The Relevant Principles

  1. Mr Whiteford, for the plaintiff, referred me to Pollard v Baulderstone Hornibrook Engineering Pty Ltd [2008] NSWCA 99 where McColl JA discussed the principles that apply to the task of determining contributory negligence in the employment and non-employment situations in terms which meet the present case:

“13At common law, a plaintiff is guilty of contributory negligence when the plaintiff exposes himself or herself to a risk of injury which might reasonably have been foreseen and avoided and suffers an injury within the class of risk to which he or she was exposed: Joslyn v Berryman [2003] HCA 34; (2003) 214 CLR 552 (at [16]) per McHugh J.

…..

15The appellant was not the respondents’ employee.

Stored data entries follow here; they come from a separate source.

Lemma unparseable_audio_is_stored_by_tts_only_witness :
  fst (run mute_rt (handler Tts mute_rt lessac hello) cold)
  = Ok (Response 500 (ErrorOf EOFError)) /\
  exists f, cache_file_of Tts mute_rt hello = Some f /\
            cache_dir poisoned !! f = Some [].
Proof.
  apply (unparseable_audio_is_stored_by_tts_only Tts mute_rt lessac hello cold
           poisoned (fst (run mute_rt (handler Tts mute_rt lessac hello) cold))
           [] EOFError).
  - apply surjective_pairing.
  - reflexivity.
  - vm_compute. reflexivity.
  - reflexivity.
Defined.

(** X5.  A cache file that cannot be served is never repaired.  Every
    later request for its key that uses the cache takes the cached
    branch, which neither worker guards: the exception escapes the view
    function, the backend is not called again and the file stays as it
    is, however often the request is repeated.  In piper-tts this is a
    file whose duration cannot be computed, and the exception is that of
    the computation; in the tts-server it is every cache file, and the
    exception is the [AttributeError] of [wave.open] on a path. *)
Theorem unservable_entry_fails_every_request
    srv rt v (data : body) (w : world) (f : string) (b : bytes) e (K : nat) :
  use_cache_of data = true ->
  str_truthy (b_text data) = true ->
  cache_file_of srv rt data = Some f ->
  cache_dir w !! f = Some b ->
  match srv with
  | Tts => e = AttributeError
  | Piper => probe rt b = Err e
  end ->
  exists w',
    serve rt (replicate K (handler srv rt v data)) w = (replicate K (Err e), w') /\
    cache_dir w' = cache_dir w /\
    count is_synth (trace w') = count is_synth (trace w).
Proof.
  intros Hc Ht Hf Hb He.
  destruct (serve_hits srv rt v data f b K w Hc Ht Hf Hb) as (w' & Hs & Hrest).
  exists w'. split; [|exact Hrest]. rewrite Hs.
  destruct srv; cbn [hit_answer]; [by subst|by rewrite He].
Qed.

Lemma unservable_entry_fails_every_request_witness :
  exists w',
    serve toy_rt (replicate 2 (handler Piper toy_rt lessac hello)) torn.1
    = (replicate 2 (Err EOFError), w') /\
    cache_dir w' = cache_dir torn.1 /\
    count is_synth (trace w') = count is_synth (trace torn.1).
Proof.
  apply (unservable_entry_fails_every_request Piper toy_rt lessac hello torn.1
           "sha256-Hi.wav" [] EOFError 2).
  - reflexivity.
  - reflexivity.
  - vm_compute. reflexivity.
  - vm_compute. reflexivity.
  - reflexivity.
Defined.

(** ** Responses *)



(** X7.  A request is answered with status 200, 400 or 500 and no other
    (an exception that leaves the view function counts as 500).  The
    status is 400 exactly when the text is missing or empty and, in the
    tts-server, the speed was a float.  A 200 response carries audio, a
    duration, the [cached] flag and the model: in the tts-server the
    model name of the request or the default, in piper-tts no model. *)
Theorem status_is_200_400_or_500 srv rt v (data : body) (w w' : world) r :
  run rt (handler srv rt v data) w = (r, w') ->
  (http_status r = 200 \/ http_status r = 400 \/ http_status r = 500) /\
  (http_status r = 400 <-> rejected srv rt data) /\
  (http_status r = 200 ->
   exists a dur c, r = Ok (Response 200 (Audio a dur (model_reported srv data) c))).
Proof.
  unfold rejected, speed_field, model_reported, model_of.
  destruct srv; unfold_handlers.
  - exec; intros [= <- <-]; cbn [http_status status];
      (split; [auto|]); split;
      try (split; [discriminate|intros [? ?]; try congruence]);
      try (intros; discriminate); eauto.
    all: try (destruct H0 as [? ?]; [done|congruence]).
    all: try (split; [intros _; split; [done|intros _; eauto]|done]).
  - destruct (b_text data) as [t|]; simpl.
    + exec; intros [= <- <-]; cbn [http_status status];
      (split; [auto|]); split;
      try (split; [discriminate|intros [? ?]; try congruence]);
      try (intros; discriminate); eauto.
      all: try (split; [intros _; split; [done|intros; discriminate]|done]).
    + intros [= <- <-]. cbn. split; [auto|]. split; [|discriminate].
      split; [|done]. intros _. split; [done|discriminate].
Qed.

Lemma status_is_200_400_or_500_witness :
  http_status (fst (run toy_rt (handler Tts toy_rt lessac hello) cold)) = 200 /\
  ~ rejected Tts toy_rt hello.
Proof.
  destruct (status_is_200_400_or_500 Tts toy_rt lessac hello cold
              (snd (run toy_rt (handler Tts toy_rt lessac hello) cold))
              (fst (run toy_rt (handler Tts toy_rt lessac hello) cold)))
    as (_ & H400 & _).
  - apply surjective_pairing.
  - split; [reflexivity|]. intros Hr. apply H400 in Hr. discriminate Hr.
Defined.

(** X8.  The [cached] flag of an audio response tells the truth.  With
    [cached: true] the request did nothing but look its cache file up and
    read it, and the audio is the hex form of the stored bytes; with
    [cached: false] the backend was called exactly once for the request
    and the audio is the hex form of what it returned. *)
Theorem cached_flag_is_truthful
    srv rt v (data : body) (w w' : world) st a dur m (c : bool) :
  run rt (handler srv rt v data) w = (Ok (Response st (Audio a dur m c)), w') ->
  if c
  then exists f b,
         cache_file_of srv rt data = Some f /\ cache_dir w !! f = Some b /\
         a = hex b /\
         new_events w w' = [CacheExists f; CacheRead f; CacheRead f]
  else exists b,
         backend_result rt w w' = Some (Ok b) /\ a = hex b /\
         count is_synth (new_events w w') = 1%nat.
Proof.
  unfold cache_file_of, speed_field, text_of, model_of.
  destruct srv; unfold_handlers.
  - exec; intros; simplify_eq.
    all: try (do 2 eexists; (split; [reflexivity|]); (split; [eassumption|]);
              (split; [reflexivity|]); norm_world w; apply new_events_replay).
    all: eexists; backend_tac w; (split; [f_equal; eassumption|]);
      (split; [reflexivity|]); norm_world w; rewrite ?new_events_replay;
      reflexivity.
  - destruct (b_text data) as [t|]; simpl; [|discriminate].
    exec; intros; simplify_eq.
    all: try (do 2 eexists; (split; [reflexivity|]); (split; [eassumption|]);
              (split; [reflexivity|]); norm_world w; apply new_events_replay).
    all: eexists; backend_tac w; (split; [f_equal; eassumption|]);
      (split; [reflexivity|]); norm_world w; rewrite ?new_events_replay;
      reflexivity.
Qed.

Lemma cached_flag_is_truthful_witness :
  exists b,
    backend_result toy_rt cold
      (snd (run toy_rt (handler Tts toy_rt lessac hello) cold)) = Some (Ok b) /\
    hex (Wav.pcm44 22050 100) = hex b /\
    count is_synth
      (new_events cold (snd (run toy_rt (handler Tts toy_rt lessac hello) cold)))
    = 1%nat.
Proof.
  apply (cached_flag_is_truthful Tts toy_rt lessac hello cold
           (snd (run toy_rt (handler Tts toy_rt lessac hello) cold))
           200 (hex (Wav.pcm44 22050 100)) (S754_zero false)
           (Some "en_US-lessac-medium") false).
  vm_compute. reflexivity.
Defined.

(** ** Zero speed and failed syntheses *)



Lemma truediv_ok a b c : py_truediv a b = Ok c -> Float64.is_zero b = false.
Proof. unfold py_truediv. by destruct (Float64.is_zero b). Qed.

Lemma ready_after_backend_call srv rt v data w r w' res :
  run rt (handler srv rt v data) w = (r, w') ->
  backend_result rt w w' = Some (Err res) ->
  ready_to_synthesize srv rt data w'.
Proof.
  unfold ready_to_synthesize, cache_file_of, use_cache_of, speed_field,
    text_of, model_of.
  destruct srv; unfold_handlers.
  - exec; intros [= <- <-]; backend_tac w; try discriminate; intros [= Hb];
      try congruence;
      (split; [reflexivity|]);
      (split; [first [left; reflexivity
                     |right; eexists; split; [reflexivity|]; exec_step; assumption]|]);
      do 2 eexists; (split; [reflexivity|]);
      (split; [eapply truediv_ok; eassumption|]);
      unfold replay; cbn [fold_left]; exec_step; rewrite ?lookup_insert_eq;
      done.
  - destruct (b_text data) as [t|]; simpl.
    + exec; intros [= <- <-]; backend_tac w; try discriminate; intros [= Hb];
      try congruence;
      (split; [reflexivity|]); (split; [|done]);
      first [left; reflexivity
            |right; eexists; split; [reflexivity|]; exec_step; assumption].
    + intros [= <- <-]. backend_tac w. discriminate.
Qed.

Lemma ready_calls_backend srv rt v data w :
  ready_to_synthesize srv rt data w ->
  count is_synth (new_events w (snd (run rt (handler srv rt v data) w))) = 1%nat /\
  count is_load (new_events w (snd (run rt (handler srv rt v data) w))) = 0%nat.
Proof.
  unfold ready_to_synthesize, cache_file_of, use_cache_of, speed_field,
    text_of, model_of.
  intros (Ht & Hmiss & Hsrv).
  destruct (run rt (handler srv rt v data) w) as [r w'] eqn:Hrun. simpl.
  revert Hrun. destruct srv; unfold_handlers.
  - destruct Hsrv as (speed & v0 & Hs & Hz & Hl).
    rewrite Hs in *. rewrite Ht. cbn [bind of_result negb].
    unfold py_truediv. rewrite Hz.
    destruct Hmiss as [Hc|(f & [= <-] & Hf)]; [rewrite Hc|];
      exec; intros [= <- <-]; norm_world w; rewrite ?new_events_replay;
      try (split; reflexivity); congruence.
  - destruct (b_text data) as [t|]; [|done]. simpl in Ht, Hmiss |- *. rewrite Ht.
    destruct Hmiss as [Hc|(f & [= <-] & Hf)]; [rewrite Hc|];
      exec; intros [= <- <-]; norm_world w; rewrite ?new_events_replay;
      try (split; reflexivity); congruence.
Qed.

(** X10.  A failure of the backend is not remembered.  After a request
    whose backend call raised, the cache is as before, and the same
    request sent again calls the backend again, exactly once, without
    loading the model a second time: the voice loaded for the failed
    attempt stays in [loaded_models]. *)
Theorem failed_synthesis_is_retried
    srv rt v (data : body) (w w1 : world) r e :
  run rt (handler srv rt v data) w = (r, w1) ->
  backend_result rt w w1 = Some (Err e) ->
  cache_dir w1 = cache_dir w /\
  count is_synth (new_events w1 (snd (run rt (handler srv rt v data) w1))) = 1%nat /\
  count is_load (new_events w1 (snd (run rt (handler srv rt v data) w1))) = 0%nat.
Proof.
  intros Hrun Hb. split.
  - eapply cache_changed_only_by_backend_audio; [exact Hrun|].
    intros audio. rewrite Hb. discriminate.
  - apply ready_calls_backend. eapply ready_after_backend_call; eauto.
Qed.

Lemma failed_synthesis_is_retried_witness :
  cache_dir (snd (run broken_rt (handler Tts broken_rt lessac hello) cold))
  = cache_dir cold /\
  count is_synth
    (new_events (snd (run broken_rt (handler Tts broken_rt lessac hello) cold))
       (snd (run broken_rt (handler Tts broken_rt lessac hello)
               (snd (run broken_rt (handler Tts broken_rt lessac hello) cold)))))
  = 1%nat /\
  count is_load
    (new_events (snd (run broken_rt (handler Tts broken_rt lessac hello) cold))
       (snd (run broken_rt (handler Tts broken_rt lessac hello)
               (snd (run broken_rt (handler Tts broken_rt lessac hello) cold)))))
  = 0%nat.
Proof.
  apply (failed_synthesis_is_retried Tts broken_rt lessac hello cold
           (snd (run broken_rt (handler Tts broken_rt lessac hello) cold))
           (fst (run broken_rt (handler Tts broken_rt lessac hello) cold))
           (LibraryError 1)).
  - apply surjective_pairing.
  - vm_compute. reflexivity.
Defined.

(** ** Model loading and [/health] *)





Lemma later_invariant rt (P : world -> Prop) :
  (forall name w r w1,
     run rt (TtsServer.load_model name) w = (r, w1) -> P w -> P w1) ->
  (forall data w r w1,
     run rt (TtsServer.synthesize rt data) w = (r, w1) -> P w -> P w1) ->
  forall w w', later rt w w' -> P w -> P w'.
Proof.
  intros Hl Hs w w' H. induction H; intros HP; [done| |]; apply IHlater; eauto.
Qed.
(** * Tenant rent application: due dates, payment status and the history table

    A shallow embedding of [app2.py]: the due-date calculator
    [calculate_due_date], the payment-status classifier [get_payment_status],
    the history loader [load_history] and the parts of [main] that derive the
    due date, recompute the status column, count the statuses and delete a row.

    The first part of the file holds the model, the second part the facts
    proved about it. *)

From Stdlib Require Import ZArith Lia Bool String Ascii List.
From stdpp Require Import base option list strings.

Open Scope Z_scope.

(* ================================================================== *)
(** * Part I: the model *)
(* ================================================================== *)

(** ** Exceptions

    A Python call either returns a value or raises.  [try_except] is the
    bare [try: ... except: ...] of the source, which catches everything. *)

Inductive exn : Set :=
| KeyError
| ValueError
| OverflowError
| OutOfBoundsDatetime
| OutOfBoundsTimedelta.

Inductive result (A : Type) : Type :=
| Ok (a : A)
| Raise (e : exn).

Arguments Ok {A} a.
Arguments Raise {A} e.

#[export] Instance result_ret : MRet result := fun A a => Ok a.

#[export] Instance result_bind : MBind result := fun A B f m =>
  match m with
  | Ok a => f a
  | Raise e => Raise e
  end.

Definition try_except {A} (body handler : result A) : result A :=
  match body with
  | Ok a => Ok a
  | Raise _ => handler
  end.

Definition returns {A} (m : result A) : Prop := exists a, m = Ok a.

(** ** The civil calendar

    Dates are those of Python's [datetime.date]: the proleptic Gregorian
    calendar, years [MINYEAR] to [MAXYEAR].  [toordinal] and [fromordinal]
    follow [_ymd2ord] and [_ord2ymd] of the [datetime] module: day 1 is
    0001-01-01. *)

Module Calendar.

Record date : Set := mkdate { year : Z; month : Z; day : Z }.

Definition MINYEAR : Z := 1.
Definition MAXYEAR : Z := 9999.
Definition MAXORDINAL : Z := 3652059.

Definition is_leap (y : Z) : bool :=
  (y mod 4 =? 0) && (negb (y mod 100 =? 0) || (y mod 400 =? 0)).

Definition DAYS_IN_MONTH (m : Z) : Z :=
  match m with
  | 2 => 28
  | 4 | 6 | 9 | 11 => 30
  | _ => 31
  end.

Definition DAYS_BEFORE_MONTH (m : Z) : Z :=
  match m with
  | 1 => 0 | 2 => 31 | 3 => 59 | 4 => 90 | 5 => 120 | 6 => 151
  | 7 => 181 | 8 => 212 | 9 => 243 | 10 => 273 | 11 => 304 | 12 => 334
  | _ => 0
  end.

Definition days_in_month (y m : Z) : Z :=
  if (m =? 2) && is_leap y then 29 else DAYS_IN_MONTH m.

Definition days_before_year (y : Z) : Z :=
  let y1 := y - 1 in y1 * 365 + y1 / 4 - y1 / 100 + y1 / 400.

Definition days_before_month (y m : Z) : Z :=
  DAYS_BEFORE_MONTH m + (if (2 <? m) && is_leap y then 1 else 0).

(** A date in the civil calendar: month and day fit together. *)
Definition well_formed (d : date) : bool :=
  (1 <=? month d) && (month d <=? 12) &&
  (1 <=? day d) && (day d <=? days_in_month (year d) (month d)).

(** A date that [datetime.date] can hold. *)
Definition valid (d : date) : bool :=
  (MINYEAR <=? year d) && (year d <=? MAXYEAR) && well_formed d.

Definition toordinal (d : date) : Z :=
  days_before_year (year d) + days_before_month (year d) (month d) + day d.

Definition DI400Y : Z := 146097.
Definition DI100Y : Z := 36524.
Definition DI4Y : Z := 1461.

Definition fromordinal (ord : Z) : date :=
  let n := ord - 1 in
  let n400 := n / DI400Y in
  let n := n mod DI400Y in
  let y := n400 * 400 + 1 in
  let n100 := n / DI100Y in
  let n := n mod DI100Y in
  let n4 := n / DI4Y in
  let n := n mod DI4Y in
  let n1 := n / 365 in
  let n := n mod 365 in
  let y := y + n100 * 100 + n4 * 4 + n1 in
  if (n1 =? 4) || (n100 =? 4) then mkdate (y - 1) 12 31
  else
    let leapyear := (n1 =? 3) && (negb (n4 =? 24) || (n100 =? 3)) in
    let m := Z.shiftr (n + 50) 5 in
    let preceding :=
      DAYS_BEFORE_MONTH m + (if (2 <? m) && leapyear then 1 else 0) in
    if n <? preceding then
      let m := m - 1 in
      let preceding :=
        preceding - (DAYS_IN_MONTH m + (if (m =? 2) && leapyear then 1 else 0)) in
      mkdate y m (n - preceding + 1)
    else mkdate y m (n - preceding + 1).

(** [timedelta(days=...)]: the magnitude is limited. *)
Definition timedelta (days : Z) : result Z :=
  if Z.abs days <=? 999999999 then Ok days else Raise OverflowError.

(** [date + timedelta]: the sum has to stay a date. *)
Definition date_add (d : date) (days : Z) : result date :=
  let o := toordinal d + days in
  if (0 <? o) && (o <=? MAXORDINAL) then Ok (fromordinal o)
  else Raise OverflowError.

(** The calendar read without arithmetic: the day after and the day before
    a date, and a date moved by a number of days, one day at a time. *)
Definition next_day (d : date) : date :=
  if day d <? days_in_month (year d) (month d)
  then mkdate (year d) (month d) (day d + 1)
  else if month d <? 12 then mkdate (year d) (month d + 1) 1
  else mkdate (year d + 1) 1 1.

Definition prev_day (d : date) : date :=
  if 1 <? day d then mkdate (year d) (month d) (day d - 1)
  else if 1 <? month d
  then mkdate (year d) (month d - 1) (days_in_month (year d) (month d - 1))
  else mkdate (year d - 1) 12 31.

(** The order of the calendar: by year, then month, then day. *)
Definition date_lt (a b : date) : Prop :=
  year a < year b \/
  (year a = year b /\
   (month a < month b \/ (month a = month b /\ day a < day b))).

Definition advance (d : date) (days : Z) : date :=
  if 0 <=? days then Z.iter days next_day d
  else Z.iter (- days) prev_day d.

(** [strftime("%Y-%m-%d")]: four, two and two decimal digits.  That is
    what [str(date)] writes for every year, and what [date.strftime] writes
    from the year 1000 on; for an earlier year the C library decides whether
    [%Y] is padded, and the statements about [date.strftime] keep to the
    years from 1000. *)
Definition digit (n : Z) : ascii := ascii_of_nat (48 + Z.to_nat (n mod 10)).

Definition pad2 (n : Z) : string :=
  String (digit (n / 10)) (String (digit n) EmptyString).

Definition pad4 (n : Z) : string :=
  String (digit (n / 1000)) (String (digit (n / 100)) (pad2 n)).

Definition strftime (d : date) : string :=
  (pad4 (year d) ++ "-" ++ pad2 (month d) ++ "-" ++ pad2 (day d))%string.

End Calendar.

Export Calendar.

(** ** Cell values

    What a cell of the history table, or an argument of the two date
    functions, can be: [NaN] (what [read_csv] gives for an empty cell, and
    what [pd.isna] recognises), a text, or a whole number. *)

Inductive value : Set :=
| NaN
| Str (s : string)
| Num (n : Z).

#[export] Instance value_eq_dec : EqDecision value.
Proof. solve_decision. Defined.

Definition isna (v : value) : bool :=
  match v with
  | NaN => true
  | _ => false
  end.

(** Python's [==] between a cell and a text. *)
Definition eq_text (v : value) (s : string) : bool :=
  match v with
  | Str t => String.eqb t s
  | _ => false
  end.

(** ** Timestamps

    A pandas [Timestamp] is a count of nanoseconds since 1970-01-01 held in
    64 bits, a [Timedelta] a count of nanoseconds.  Arithmetic that leaves
    the 64 bits raises. *)

Definition Timestamp : Set := Z.
Definition Timedelta : Set := Z.

Definition NS_PER_DAY : Z := 86400000000000.
Definition INT64_MAX : Z := 9223372036854775807.
Definition EPOCH_ORDINAL : Z := 719163.

Definition in_bounds (v : Z) : bool := (- INT64_MAX <=? v) && (v <=? INT64_MAX).

(** [pd.to_datetime] of a [datetime.date]: midnight of that day. *)
Definition midnight (d : date) : Z := (toordinal d - EPOCH_ORDINAL) * NS_PER_DAY.

Definition Timestamp_of_date (d : date) : result Timestamp :=
  if in_bounds (midnight d) then Ok (midnight d)
  else Raise OutOfBoundsDatetime.

(** The calendar day a timestamp falls on. *)
Definition Timestamp_date (t : Timestamp) : date :=
  fromordinal (t / NS_PER_DAY + EPOCH_ORDINAL).

Definition Timestamp_strftime (t : Timestamp) : string :=
  strftime (Timestamp_date t).

(** [Timestamp + timedelta(days)] *)
Definition Timestamp_add (t : Timestamp) (days : Z) : result Timestamp :=
  let nanos := days * NS_PER_DAY in
  if in_bounds nanos then
    if in_bounds (t + nanos) then Ok (t + nanos)
    else Raise OutOfBoundsDatetime
  else Raise OutOfBoundsTimedelta.

(** [Timestamp - Timestamp] *)
Definition Timestamp_sub (a b : Timestamp) : result Timedelta :=
  if in_bounds (a - b) then Ok (a - b) else Raise OutOfBoundsTimedelta.

(** [Timedelta.days]: whole days, rounded down. *)
Definition Timedelta_days (td : Timedelta) : Z := td / NS_PER_DAY.

(** [NaT], "not a time", is pandas' marker for a missing timestamp and for
    a missing timedelta alike.  Nothing done with it raises, except
    formatting: a comparison with [NaT] is [False], a sum or a difference
    with [NaT] is [NaT], its [days] are [nan], and a comparison with [nan]
    is [False] again. *)
Inductive or_NaT (A : Set) : Set :=
| NaT
| Scalar (a : A).

Arguments NaT {A}.
Arguments Scalar {A} a.

(** [due < today] and [due == today], where [today] is a timestamp *)
Definition datetime_lt (a : or_NaT Timestamp) (b : Timestamp) : bool :=
  match a with
  | NaT => false
  | Scalar t => t <? b
  end.

Definition datetime_eq (a : or_NaT Timestamp) (b : Timestamp) : bool :=
  match a with
  | NaT => false
  | Scalar t => t =? b
  end.

(** [prev_date + timedelta(days)] *)
Definition datetime_add (a : or_NaT Timestamp) (days : Z)
  : result (or_NaT Timestamp) :=
  match a with
  | NaT => Ok NaT
  | Scalar t => sum ← Timestamp_add t days; Ok (Scalar sum)
  end.

(** [due - today] *)
Definition datetime_sub (a : or_NaT Timestamp) (b : Timestamp)
  : result (or_NaT Timedelta) :=
  match a with
  | NaT => Ok NaT
  | Scalar t => diff ← Timestamp_sub t b; Ok (Scalar diff)
  end.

Different considerations arise in the case of contributory negligence on the part of such persons: Thompson v Woolworths (Queensland) Pty Ltd [2005] HCA 19; (2005) 221 CLR 234 (at [40]). In an employment situation a court is required to take into account, in determining whether a plaintiff has been guilty of contributory negligence, the fact that the employer had failed to use reasonable care to provide a safe system of work, thereby exposing the plaintiff to unnecessary risks. In such a case, the question is whether, in the circumstances and under the conditions in which the worker was engaged, the worker’s conduct amounted to mere inadvertence, inattention or misjudgement or to negligence rendering him responsible in part for the damage: Bankstown Foundry Pty Ltd v Braistina [1986] HCA 20; (1986) 160 CLR 301 (at 310).

16The circumstances which attract particular consideration when a person is injured in an employment situation may also be relevant, however, when the question of contributory negligence arises in a non-employment context. A finding of contributory negligence turns on a factual investigation of whether the plaintiff contributed to his or her own loss by failing to take reasonable care of his or her person or property. What is reasonable care depends on the circumstances of the case. Contributory negligence focuses on the conduct of the plaintiff tested against that of a reasonable person in the plaintiff’s position. The duty owed by the defendant is one of the factors that must be weighed in determining whether the plaintiff has so conducted him or herself as to fail to take reasonable care for his or her safety: Astley v Austrust Ltd [1999] HCA 6; (1999) 197 CLR 1 (at [30]) per Gleeson CJ, McHugh, Gummow and Hayne JJ.”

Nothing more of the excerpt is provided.